This study aimed to improve our understanding of the immediate response of 26 priority species of land snail that may have been severely impacted by the 2019/2020 megafire event in north-eastern New South Wales. Our study covered a range of ecosystem types over an area of approximately 20,400 km2.
We searched 70 survey sites that differed in burn severity for all species of land snail visually on-site and by sifting leaf litter samples under a microscope in the laboratory. These survey sites were selected for representing pre-existing occurrence records of priority species at sites that differed in mapped fire severity classes as based on Fire Extent and Severity data available from public sources. We also surveyed unburnt sites for comparative purposes.
We found that nearly all survey sites encompassed a patchwork of areas with different burn extent and severity and that more humid forest types were overall affected by lower fire extent and severity than surrounding more xeric forest types. Only one site with extreme fire extent and severity was surveyed.

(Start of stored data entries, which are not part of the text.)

(** SELECT conversation_id FROM GroupConversation WHERE group_id=? *)
Definition selectGroup (group : Z) (t : Tables) : option Z :=
  head (keysWhere (fun g => g =? group) (GroupConversation t)).

Definition insertConversationStmt (id : Z) (kind : Kind) (t : Tables) : Z + list Write :=
  inr [InsertConversation id (mkConversationRow kind 0)].

Definition insertDirectStmt (id low high : Z) (t : Tables) : Z + list Write :=
  if negb (isNull (selectDirect low high t)) || negb (isNull (DirectConversation t !! id)) then inl ER_DUP_ENTRY
  else if bool_decide (low ∈ User t /\ high ∈ User t /\ is_Some (Conversation t !! id))
  then inr [InsertDirect id low high]
  else inl ER_NO_REFERENCED_ROW_2.

Definition insertGroupStmt (id group : Z) (t : Tables) : Z + list Write :=
  if negb (isNull (selectGroup group t)) || negb (isNull (GroupConversation t !! id)) then inl ER_DUP_ENTRY
  else if bool_decide (group ∈ AllGroup t /\ is_Some (Conversation t !! id))
  then inr [InsertGroup id group]
  else inl ER_NO_REFERENCED_ROW_2.

(** SELECT next_sequence FROM Conversation WHERE id=? FOR UPDATE *)
Definition selectNextSequence (id : Z) (t : Tables) : option Z := cv_next_sequence <$> Conversation t !! id.

Definition setNextSequenceStmt (id next : Z) (t : Tables) : Z + list Write := inr [SetNextSequence id next].

Definition asciiOnly (s : string) : bool :=
  forallb (fun c => Z.of_N (Ascii.N_of_ascii c) <? 128) (String.list_ascii_of_string s).

Definition textLength (s : string) : Z := Z.of_nat (String.length s).

(** UNIQUE(conversation_id, sequence), UNIQUE(sender_id, client_message_id) *)
Definition messageTaken (row : MessageRow) (t : Tables) : bool :=
  anyRow (fun _ r =>
    ((mr_conversation_id r =? mr_conversation_id row) && (mr_sequence r =? mr_sequence row)) ||
    ((mr_sender_id r =? mr_sender_id row) && samePadded (mr_client_message_id r) (mr_client_message_id row)))
    (ChatMessage t).

Definition insertMessageStmt (id : Z) (row : MessageRow) (t : Tables) : Z + list Write :=
  if negb (asciiOnly (mr_client_message_id row)) then inl ER_TRUNCATED_WRONG_VALUE
  else if (64 <? textLength (mr_client_message_id row)) || (2 ^ 24 <=? textLength (mr_content row))
  then inl ER_DATA_TOO_LONG
  else if negb (isNull (ChatMessage t !! id)) || messageTaken row t then inl ER_DUP_ENTRY
  else if bool_decide (mr_sender_id row ∈ User t /\ is_Some (Conversation t !! mr_conversation_id row))
  then inr [InsertMessage id row]
  else inl ER_NO_REFERENCED_ROW_2.

(** UNIQUE(event_type, aggregate_message_id) *)
Definition insertOutboxStmt `{!SqlServer} (id : Z) (row : OutboxRow) (t : Tables) : Z + list Write :=
  if 2 ^ 24 <=? textLength (ox_payload row) then inl ER_DATA_TOO_LONG
  else if negb (isNull (OutboxEvent t !! id)) ||
          anyRow (fun _ r => (ox_aggregate_message_id r =? ox_aggregate_message_id row) &&
                             sameText (ox_event_type r) (ox_event_type row)) (OutboxEvent t)
  then inl ER_DUP_ENTRY
  else if bool_decide (is_Some (ChatMessage t !! ox_aggregate_message_id row))
  then inr [InsertOutbox id row]
  else inl ER_NO_REFERENCED_ROW_2.

Definition insertDeliveryStmt (key : Z * Z) (row : DeliveryRow) (t : Tables) : Z + list Write :=
  if negb (isNull (MessageDelivery t !! key)) then inl ER_DUP_ENTRY
  else if bool_decide (is_Some (ChatMessage t !! key.1) /\ key.2 ∈ User t)
  then inr [InsertDelivery key row]
  else inl ER_NO_REFERENCED_ROW_2.

(** ** Statements outside of transactions *)

Definition limitOf (limit : Z) : nat := Z.to_nat limit.

Section scans.
Context `{!SqlServer}.

Definition fromUnixTime (secs : Z) : DateTime :=
  if (0 <=? secs) && (secs <=? maxUnixTime) then Some secs else None.

(** UPDATE MessageDelivery SET ... WHERE message_id=? AND recipient_id=? *)
Definition updateDeliveryStmt (key : Z * Z) (row : DeliveryRow) (t : Tables) : Tables :=
  set_MessageDelivery (alter (fun _ => row) key (MessageDelivery t)) t.

Definition deliveryRows (p : DeliveryRow -> bool) (t : Tables) : list ((Z * Z) * DeliveryRow) :=
  filter (fun kr => p kr.2 = true) (map_to_list (MessageDelivery t)).

(** state=1 AND next_attempt_at IS NOT NULL AND next_attempt_at <= FROM_UNIXTIME(?) *)
Definition dueRow (nowSecs : Z) (r : DeliveryRow) : bool :=
  (dr_state r =? 1) && sqlLe (dr_next_attempt_at r) (fromUnixTime nowSecs).

(** state IN (0,1) AND expires_at IS NOT NULL AND expires_at < FROM_UNIXTIME(?) *)
Definition expirableRow (nowSecs : Z) (r : DeliveryRow) : bool :=
  ((dr_state r =? 0) || (dr_state r =? 1)) && sqlLt (dr_expires_at r) (fromUnixTime nowSecs).

Definition expiredRow (r : DeliveryRow) : DeliveryRow :=
  mkDeliveryRow 3 (dr_attempt_count r) None None None None (dr_acknowledged_at r) (dr_expires_at r).

Definition byMessage (a b : (Z * Z) * DeliveryRow) : Prop := a.1.1 <= b.1.1.

#[export] Instance byMessage_dec : RelDecision byMessage.
Proof. intros a b. unfold byMessage. apply _. Defined.

(** ... ORDER BY message_id LIMIT ? *)
Definition expirable (nowSecs limit : Z) (t : Tables) : list ((Z * Z) * DeliveryRow) :=
  take (limitOf limit) (merge_sort byMessage (arrange (deliveryRows (expirableRow nowSecs) t))).

Definition expireStmt (nowSecs limit : Z) (t : Tables) : Tables * Z :=
  let rows := expirable nowSecs limit t in
  (set_MessageDelivery (foldl (fun m kr => alter expiredRow kr.1 m) (MessageDelivery t) rows) t,
   Z.of_nat (length rows)).
Lemma record_inTx done_ ws ws' e i (w : W) :
  inTx done_ ws e i w -> Forall (fits w) ws' -> private ws' w ->
  wp (record ws') (fun _ => inTx done_ (ws ++ ws') e i) (fun _ _ => False) w.
Proof.
  intros [Hg He Hi Hd Hb Hp Hs] Hws Hpw. unfold wp, record, modify. rewrite Hg. split; try done.
  - by apply Forall_app.
  - intros id row Hin. apply elem_of_app in Hin as [Hin|Hin]; [by eapply Hp|by eapply Hpw].
Qed.

Lemma visible_below done_ ws e i w : inTx done_ ws e i w -> below (issued MessageIds (sw_env w)) (issued EventIds (sw_env w)) (visible w).
Proof. intros [Hg _ _ _ Hb _ Hs]. unfold visible, pendingOf. rewrite Hg. by apply below_apply. Qed.

(** A fact about the environment and the committed tables that others leave alone. *)
Record lasting (J : X -> Tables -> Prop) : Prop := {
  la_later x x' t : J x t -> later x x' -> J x' t;
  la_others ws x t : J x t -> J (others ws t x).1 (others ws t x).2;
}.

(** In the transaction, with such a fact. *)
Definition inTxWith (J : X -> Tables -> Prop) done_ ws e i (w : W) : Prop :=
  inTx done_ ws e i w /\ J (sw_env w) (sw_db w).

Lemma inTxWith_steady J done_ ws e i : lasting J -> steady (inTxWith J done_ ws e i).
Proof. intros HJ w x [Hw Hj] Hx. split; [by apply steady_ask|by eapply la_later]. Qed.

Lemma inTxWith_open J done_ ws e i : lasting J -> open_to_others (inTxWith J done_ ws e i).
Proof. intros HJ w ws' [Hw Hj]. split; [by apply steady_others|by apply la_others]. Qed.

The survey covered 165 historical occurrence records, 96 of which (58%) were re-confirmed. We also found 55 new occurrence records, 11 of which were in burnt and 44 in unburnt sites. Burnt and unburnt sites showed slight, yet insignificant differences in the redetection rate of species, which was generally low (on average 50–65%). Our data does not reveal an association between the number of specimens found at sites and burn severity and extent (from unburnt to extreme burnt). While we infer that populations have declined in areas affected by more severe fires, we found proportions of the survey area to be affected by fires of lower severity, which likely did not substantially affect the size of local land snail populations. Based on this, we conclude that initial concerns that the bushfires had led to a substantial deterioration of the conservation status of land snails are not generally corroborated. Instead, we have assessed just 3 species (10% of all studied species) as of conservation concern and 7 species (23%) as near threatened due to direct impacts of the 2019/2020 megafires. However, the paucity of occurrence records for many species and our limited knowledge of their ecology hampers a more detailed assessment of the potential fire impacts on many species, including possible on-going threats. Long-term monitoring and research are critical to ensure effective management especially of narrow range endemics.